A senior European Central Bank official has said the ECB may need to raise interest rates if surging energy prices threaten to reignite inflation, underscoring how quickly the policy debate has shifted as new price pressures emerge from the war. Olli Rehn, who sits on the ECB’s Governing Council, said the central bank must protect its credibility if energy costs keep feeding broader inflation in the eurozone, according to Asharq Al-Awsat.
Rehn’s remarks come at a time when the ECB has already spent much of the past two years fighting inflation with aggressive rate increases, followed more recently by caution over when and how fast to ease policy. Energy prices remain one of the biggest wild cards for Europe because the region is heavily dependent on imported fuel and electricity markets have been especially sensitive to disruptions linked to the war. If those costs climb further, households and businesses could face higher bills again, while the ECB would have to weigh whether to respond with tighter policy to prevent inflation from becoming entrenched.
The comments also fit into a wider global shift among central bankers, as shown in separate Federal Reserve minutes reported by Asharq Al-Awsat. Those minutes indicated that U.S. policymakers are prepared to raise interest rates again if inflation does not continue to cool, suggesting that major central banks are still focused on keeping price growth under control rather than assuming a smooth path back to lower rates.

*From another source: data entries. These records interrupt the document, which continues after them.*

Lemma wp_join s e side p cl pv mx x y px sx py sy h k (Q : () → vma → Prop) :
  zip_ok s e (TB side p cl pv mx x y) → ctx_ok e (h + height_of cl) →
  fits e (TB side p cl pv mx x y) → bh x = Some h → bh y = Some h →
  no_red_red (TB side p cl pv mx x y) → pivots_ok (TB side p cl pv mx x y) → max_ok x → max_ok y →
  edge (side_not side) x = (px, Empty sx) → edge side y = (py, Empty sy) →
  TempNode ∉ ptrs (TB side p cl pv mx x y) ++ ctx_ptrs e → room (S (S (S k))) s →
  (∀ s' T q, zip_ok s' [] T → tree_but q T → gaps_joined (plug e (TB side p cl pv mx x y)) T q →
     trimmed k s s' → (cl = Red → is_tleaf x → TempNode ∉ ptrs T) → Q () s') →
  wp (unwrap_empty_set_size px (sx + sy);; unwrap_empty_set_size py (sx + sy);; delete_branch p) Q s.
Proof.
  intros Hz Hc Hfit Hbx Hby Hrr Hpv Hmx Hmy Ex Ey Ht Hroom HQ.
  destruct (edge_focus (side_not side) x) as (dx & Edx & Hdx). destruct (edge_focus side y) as (dy & Edy & Hdy).
  rewrite Ex in Edx. rewrite Ey in Edy. cbn [fst snd] in Edx, Edy. subst x y. clear Ex Ey.
  rewrite wp_bind. pose proof Hz as Hz1. rewrite zip_child in Hz1.
  eapply wp_set_edge; [exact Hz1|]. intros s1 Hz2 K1. rewrite <-zip_child, zip_far in Hz2.
  rewrite wp_bind. eapply wp_set_edge; [exact Hz2|]. intros s2 Hz3 K2. rewrite <-zip_far in Hz3.
  assert (room (S (S (S k))) s2) as Hroom2 by (by apply K2, K1).
  assert (∀ s', trimmed k s2 s' → trimmed k s s') as Htr.
  { intros s' T1. eapply trimmed_kept; [exact K1|]. by eapply trimmed_kept. }
  destruct side; cbn [TB side_not] in *.
  - eapply (wp_delete_joined s2 e p cl pv mx dx px sx dy py sy h k); try done.
    intros s' T q H1 H2 H3 H4 H5. eapply HQ; eauto.
  - rewrite (Z.add_comm sx sy) in Hz3. 
    eapply (wp_delete_joined s2 e p cl pv mx dy py sy dx px sx h k); try done.
    intros s' T q H1 H2 H3 H4 H5. eapply HQ; eauto. intros Ec Hl. apply H5; [done|].
    assert (h = 0%nat) as -> by (destruct (plug dx _); [by injection Hbx as <-|done]).
    destruct Hrr as [Hk _]. destruct (bh_zero_leaf _ Hby) as (q0 & l0 & ->); [by apply Hk|done].
Qed.
(* ===== verification/Vma.v ===== *)
(** * The VMA allocator and its tasks (kernel/src/vma.rs)

    [VMAAllocator] is the user page mapper (the address of its PML4) with the
    tree behind its lock.  Mapping and unmapping are tasks: the segment is
    recorded (or found) and locked in the tree, a page task of UserMap.v does
    the work, and the tree is updated when it completes. *)
From S2P Require Import Prelude Paging PageAlloc PageTables UserMap UserSpace UserUnmap.
From S2P Require Import VmaStore VmaTree VmaSpec VmaRepr VmaOps VmaInsert VmaLink VmaFix VmaRemove VmaJoin VmaDelete VmaFree.

Module Segment.
Record t : Type := Build { start : Z; len : Z; flags : SegmentFlags.t }.
End Segment.
Definition node_flags (f : SegmentFlags.t) : Z :=
  NodeFlags.from_segment (SegmentFlags.read f) (SegmentFlags.write f) (SegmentFlags.execute f).

Inductive VMAUnmapError : Type := SegmentAlreadyUnmapped | SegmentLocked.

Module UnmapTask.
Record t : Type := Build { start_address : Z; unmap_mem_task : UnmapMemTask.t }.
End UnmapTask.
Module MapTask.
Record t : Type := Build { map_mem_task : MapMemTask.t }.
End MapTask.

(** [VMAAllocator::new]. *)
Definition VMAAllocator_new (pages_used : Z) (s : sys) : outcome (result vma () * sys) :=
  VMATree_new pages_used s.

(** [VMAAllocator::start_unmap]. *)
Definition start_unmap (segment_address : Z) : M vma (result UnmapTask.t VMAUnmapError) :=
  info ← get_leaf_containing segment_address;
  p ← unwrap_leaf (leaf info);
  l ← read_leaf p;
  match l with
  | Empty _ => mret (Err SegmentAlreadyUnmapped)
  | Used flags =>
      if NodeFlags.locked flags then mret (Err SegmentLocked)
      else
        write_node p (Leaf (Used (NodeFlags.set_locked flags true)));;
        end1 ← chk 64 (leaf_end info + 1);
        size ← chk 64 (end1 - leaf_start info);
        mret (Ok (UnmapTask.Build (leaf_start info) (UnmapMemTask.new (leaf_start info) (size / PAGE_SIZE))))
  end.

(** [VMAAllocator::start_try_map_at]. *)
Definition start_try_map_at (new_segment : Segment.t) : M vma (result MapTask.t VMAMapError) :=
  let start := Segment.start new_segment in
  let len := Segment.len new_segment in
  rassert (start mod PAGE_SIZE =? 0);;
  rassert (len mod PAGE_SIZE =? 0);;
  end1 ← chk 64 (start + len);
  new_segment_end ← chk 64 (end1 - 1);
  rassert (new_segment_end <=? HIGHEST_USER_ADDRESS);;
  info ← get_leaf_containing start;
  if leaf_end info <? new_segment_end then mret (Err SegmentAlreadyExists)
  else
    p ← unwrap_leaf (leaf info);
    l ← read_leaf p;
    match l with
    | Empty _ =>
        r ← insert_node start len (node_flags (Segment.flags new_segment));
        match r with
        | Err e => mret (Err e)
        | Ok new_leaf =>
            new_leaf ← unwrap_leaf new_leaf;
            set_used_flags new_leaf (λ f, NodeFlags.set_locked f true);;
            mret (Ok (MapTask.Build
              (MapMemTask.new start (len / PAGE_SIZE) (Segment.flags new_segment))))
        end
    | Used _ => mret (Err SegmentAlreadyExists)
    end.

(** [MapTask::run]. *)
Definition MapTask_run (page_mapper : Z) (answers : list bool) (self : MapTask.t) :
    M vma (MapTask.t * Poll (result Z MapMemError)) :=
  '(task, p) ← in_mem (MapMemTask_run page_mapper answers (MapTask.map_mem_task self));
  let self := MapTask.Build task in
  match p with
  | Pending => mret (self, Pending)
  | Ready (Err e) => mret (self, Ready (Err e))
  | Ready (Ok pages_allocated) =>
      let start_address := MapMemTask.start_address task in
      info ← get_leaf_containing start_address;
      l ← unwrap_leaf (leaf info);
      flags ← unwrap_flags l;
      rassert (NodeFlags.locked flags);;
      set_used_flags l (λ f, NodeFlags.set_locked f false);;
      delete_leaf start_address;;
      mret (self, Ready (Ok pages_allocated))
  end.

(** [UnmapTask::run]. *)
Definition UnmapTask_run (page_mapper : Z) (answers : list bool) (self : UnmapTask.t) :
    M vma (UnmapTask.t * Poll Z) :=
  '(task, p) ← in_mem (UnmapMemTask_run page_mapper answers (UnmapTask.unmap_mem_task self));
  let self := UnmapTask.Build (UnmapTask.start_address self) task in
  match p with
  | Pending => mret (self, Pending)
  | Ready pages_freed =>
      delete_leaf (UnmapTask.start_address self);;
      mret (self, Ready pages_freed)
  end.

(** ** A change of the flags of a leaf *)

(** The tree is in focus at each of its areas. *)
Lemma areas_focus t lo hi b a r : areas lo hi t = b ++ a :: r →
  ∃ c, t = plug c (TLeaf (area_ptr a) (area_leaf a)) ∧
    ∀ t', areas lo hi (plug c t') = b ++ areas (area_start a) (area_end a) t' ++ r.
Proof.
  revert lo hi b r. induction t as [p l|p cl pv mx l IHl r0 IHr]; intros lo hi b r E.
  - destruct b as [|? b]; [|by destruct b]. injection E as <- <-. exists []. split; [done|].
    intros t'. cbn. by rewrite app_nil_r.
  - cbn in E. apply app_eq_inv in E as [(k & El & Er)|(k & Eb & Er)].
    + destruct k as [|x k].
      { rewrite app_nil_r in El. destruct (IHr pv hi [] r (eq_sym Er)) as (c & -> & Hc).
        exists (c ++ [Frame Right p cl pv mx l]). split; [unfold plug; by rewrite foldl_app|].
        intros t'. unfold plug in *. rewrite foldl_app. cbn [foldl fill1 f_side TB areas]. cbn.
        rewrite Hc. cbn. by rewrite El. }
      injection Er as -> ->. destruct (IHl lo pv b k El) as (c & -> & Hc).
      exists (c ++ [Frame Left p cl pv mx r0]). split; [unfold plug; by rewrite foldl_app|].
      intros t'. unfold plug in *. rewrite foldl_app. cbn. rewrite Hc. by rewrite <-!app_assoc.
    + destruct (IHr pv hi k r Er) as (c & -> & Hc).
      exists (c ++ [Frame Right p cl pv mx l]). split; [unfold plug; by rewrite foldl_app|].
      intros t'. unfold plug in *. rewrite foldl_app. cbn. rewrite Hc, Eb. by rewrite <-!app_assoc.
Qed.
Lemma plug_flags_ok c p f f' : tree_ok (plug c (TLeaf p (Used f))) → tree_ok (plug c (TLeaf p (Used f'))).
Proof.
  assert (∀ t t', bh t = bh t' → (no_red_red t → no_red_red t') → tcolor t = tcolor t' →
    (pivots_ok t → pivots_ok t') → (max_ok t → max_ok t') → tmax t = tmax t' →
    tree_ok (plug c t) → tree_ok (plug c t')) as H.
  { induction c as [|fr c IH]; intros t t' H1 H2 H3 H4 H5 H6.
    - change (tree_ok t → tree_ok t'). intros []. split; [by rewrite <-H1|auto|congruence|auto|auto].
    - rewrite !plug_cons. apply IH.
      + unfold fill1, TB. destruct (f_side fr); cbn; by rewrite H1.
      + unfold fill1. rewrite !rr_TB, H3. tauto.
      + unfold fill1. by rewrite !tcolor_TB.
      + unfold fill1. rewrite !pivots_TB. tauto.
      + unfold fill1. rewrite !max_TB, H6. tauto.
      + unfold fill1. by rewrite !tmax_TB. }
  by apply H.
Qed.
(** [T] is [t] with the flags [f'] for [f] in one leaf. *)
Definition relabelled (t T : tree) (p : NodePtr) (f f' : Z) : Prop :=
  ∃ c, t = plug c (TLeaf p (Used f)) ∧ T = plug c (TLeaf p (Used f')).

Section flags.
Context {room : nat → vma → Prop} {reserved : vma → NodePtr → Prop} `{Hst : !NodeStore room reserved}.
Abbreviation kept := (kept (room := room) (reserved := reserved)).
Abbreviation zip_ok := (zip_ok (reserved := reserved)).
Abbreviation tree_in s t := (zip_ok s [] t ∧ tree_ok t ∧ areas_ok (address_space t)).

(** Setting flags in place changes one area of the address space. *)
Lemma wp_write_flags s t p f f' lo hi before after (Q : () → vma → Prop) :
  tree_in s t → address_space t = before ++ Area lo hi p (Used f) :: after →
  (∀ s' T, tree_in s' T → address_space T = before ++ Area lo hi p (Used f') :: after →
     relabelled t T p f f' → kept s s' → Q () s') →
  wp (write_node p (Leaf (Used f'))) Q s.
Proof.
  intros (Hz & Hok & Hao) Has HQ.
  destruct (areas_focus _ _ _ _ _ _ Has) as (c & -> & Hc). cbn [area_start area_end area_ptr area_leaf] in *.
  rewrite <-zip_plug in Hz. pose proof Hz as (Hcz & Hp & Hnd & Hres). cbn in Hp.
  apply wp_write_node; [by eexists|].
  intros s1 N1 R1 K1. cbn in Hnd, Hres. apply NoDup_cons in Hnd as [Hpc Hnd]. apply Forall_cons in Hres as [Hrp Hrc].
  destruct (write_ctx _ _ _ _ p c N1 R1 K1 Hpc) as [Hc1 Hr1]; [done|].
  assert (address_space (plug c (TLeaf p (Used f'))) = before ++ Area lo hi p (Used f') :: after) as EA
    by apply Hc.
  apply (HQ s1 (plug c (TLeaf p (Used f')))); [|done|by exists c|done]. split; [|split].
  - rewrite <-zip_plug. split; [done|]. split; [cbn [repr]; by heap|]. split; [by constructor|].
    constructor; [by apply K1|done].
  - by eapply plug_flags_ok.
  - rewrite EA. rewrite Has in Hao. apply Forall_app in Hao as [H1 H2]. apply Forall_cons in H2 as [H2 H3].
    apply Forall_app. split; [done|]. by constructor.
Qed.
Lemma wp_set_used_flags s t p f lo hi before after g (Q : () → vma → Prop) :
  tree_in s t → address_space t = before ++ Area lo hi p (Used f) :: after →
  (∀ s' T, tree_in s' T → address_space T = before ++ Area lo hi p (Used (g f)) :: after →
     relabelled t T p f (g f) → kept s s' → Q () s') →
  wp (set_used_flags p g) Q s.
Proof.
  intros Hv Has HQ. pose proof Hv as (Hz & _).
  destruct (areas_focus _ _ _ _ _ _ Has) as (c & Et & _). cbn in Et. rewrite Et, <-zip_plug in Hz.
  pose proof Hz as (_ & Hp & _). cbn in Hp.
  unfold set_used_flags, unwrap_flags, read_leaf. rewrite wp_bind, wp_bind, wp_bind.
  eapply wp_read_node; [exact Hp|]. rewrite !wp_ret. by eapply wp_write_flags.
Qed.

(** Starting to unmap, for any set of reserved nodes. *)
Lemma start_unmap_run (s : vma) (t : tree) (addr : Z) before a after :
  tree_in s t → address_space t = before ++ a :: after → area_start a ≤ addr < area_end a →
  match area_leaf a with
  | Empty _ => start_unmap addr s = Returns (Err SegmentAlreadyUnmapped, s)
  | Used f =>
      if NodeFlags.locked f then start_unmap addr s = Returns (Err SegmentLocked, s)
      else ∃ s' T, start_unmap addr s =
          Returns (Ok (UnmapTask.Build (area_start a)
            (UnmapMemTask.new (area_start a) ((area_end a - area_start a) / 4096))), s') ∧
        tree_in s' T ∧ address_space T = before ++
          Area (area_start a) (area_end a) (area_ptr a) (Used (NodeFlags.set_locked f true)) :: after ∧
        relabelled t T (area_ptr a) f (NodeFlags.set_locked f true) ∧ kept s s'
  end.
Proof.
  intros Hv Has Hin. pose proof Hv as (Hz & Hok & Hao).
  assert (0 ≤ area_start a ∧ area_end a ≤ HIGHEST_USER_ADDRESS + 1) as [H0 H1].
  { pose proof (areas_chain _ _ _ Hao) as Hch. fold (address_space t) in Hch. rewrite Has in Hch.
    split; [by eapply chain_start|by eapply chain_end]. }
  assert (HIGHEST_USER_ADDRESS + 1 < 2 ^ 64) by done.
  destruct a as [lo hi p l]. cbn [area_start area_end area_leaf area_ptr] in *.
  assert (∀ (Q : result UnmapTask.t VMAUnmapError → vma → Prop),
    wp (match l with
        | Empty _ => mret (Err SegmentAlreadyUnmapped)
        | Used flags =>
            if NodeFlags.locked flags then mret (Err SegmentLocked)
            else
              write_node p (Leaf (Used (NodeFlags.set_locked flags true)));;
              end1 ← chk 64 (hi - 1 + 1);
              size ← chk 64 (end1 - lo);
              mret (Ok (UnmapTask.Build lo (UnmapMemTask.new lo (size / PAGE_SIZE))))
        end) Q s → wp (start_unmap addr) Q s) as Hpre.
  { intros Q HQ. unfold start_unmap. rewrite wp_bind.
    eapply (wp_find_area s t); [exact Hz|done|done|exact Has|done|]. intros c Hzc _ _ _ _.
    cbn [leaf leaf_start leaf_end area_ptr area_start area_end].
    pose proof Hzc as (_ & Hp & _). cbn in Hp. rewrite wp_bind. eapply wp_unwrap_leaf; [exact Hp|].
    unfold read_leaf. rewrite wp_bind, wp_bind. eapply wp_read_node; [exact Hp|]. by rewrite wp_ret. }
  assert (∀ r, wp (start_unmap addr) (λ r' s', r' = r ∧ s' = s) s → start_unmap addr s = Returns (r, s))
    as Hsame by (intros r (r' & s' & E & -> & ->)%wp_returns; done).
  destruct l as [sz|f]; [by apply Hsame, Hpre|].
  destruct (NodeFlags.locked f); [by apply Hsame, Hpre|].
  assert (wp (start_unmap addr) (λ r s', ∃ T,
    r = Ok (UnmapTask.Build lo (UnmapMemTask.new lo ((hi - lo) / 4096))) ∧ tree_in s' T ∧
    address_space T = before ++ Area lo hi p (Used (NodeFlags.set_locked f true)) :: after ∧
    relabelled t T p f (NodeFlags.set_locked f true) ∧ kept s s') s) as Hw.
  { apply Hpre. rewrite wp_bind.
    eapply (wp_write_flags s t p f _ lo hi before after); [done|done|]. intros s' T Hv' HA R K.
    rewrite wp_bind, wp_chk. split; [lia|]. rewrite wp_bind, wp_chk. split; [lia|].
    rewrite wp_ret. exists T. by replace (hi - 1 + 1 - lo) with (hi - lo) by lia. }
  apply wp_returns in Hw as (r & s' & E & T & -> & Hrest). by exists s', T.
Qed.
End flags.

For the eurozone, the stakes are especially high because higher borrowing costs would affect mortgages, business loans and government financing at a time when growth remains fragile. At the same time, failing to respond to a renewed inflation surge could weaken the ECB’s inflation target and raise questions about its resolve. Rehn’s warning signals that, despite earlier expectations for rate cuts, the central bank is still prepared to move in either direction if energy-driven inflation worsens.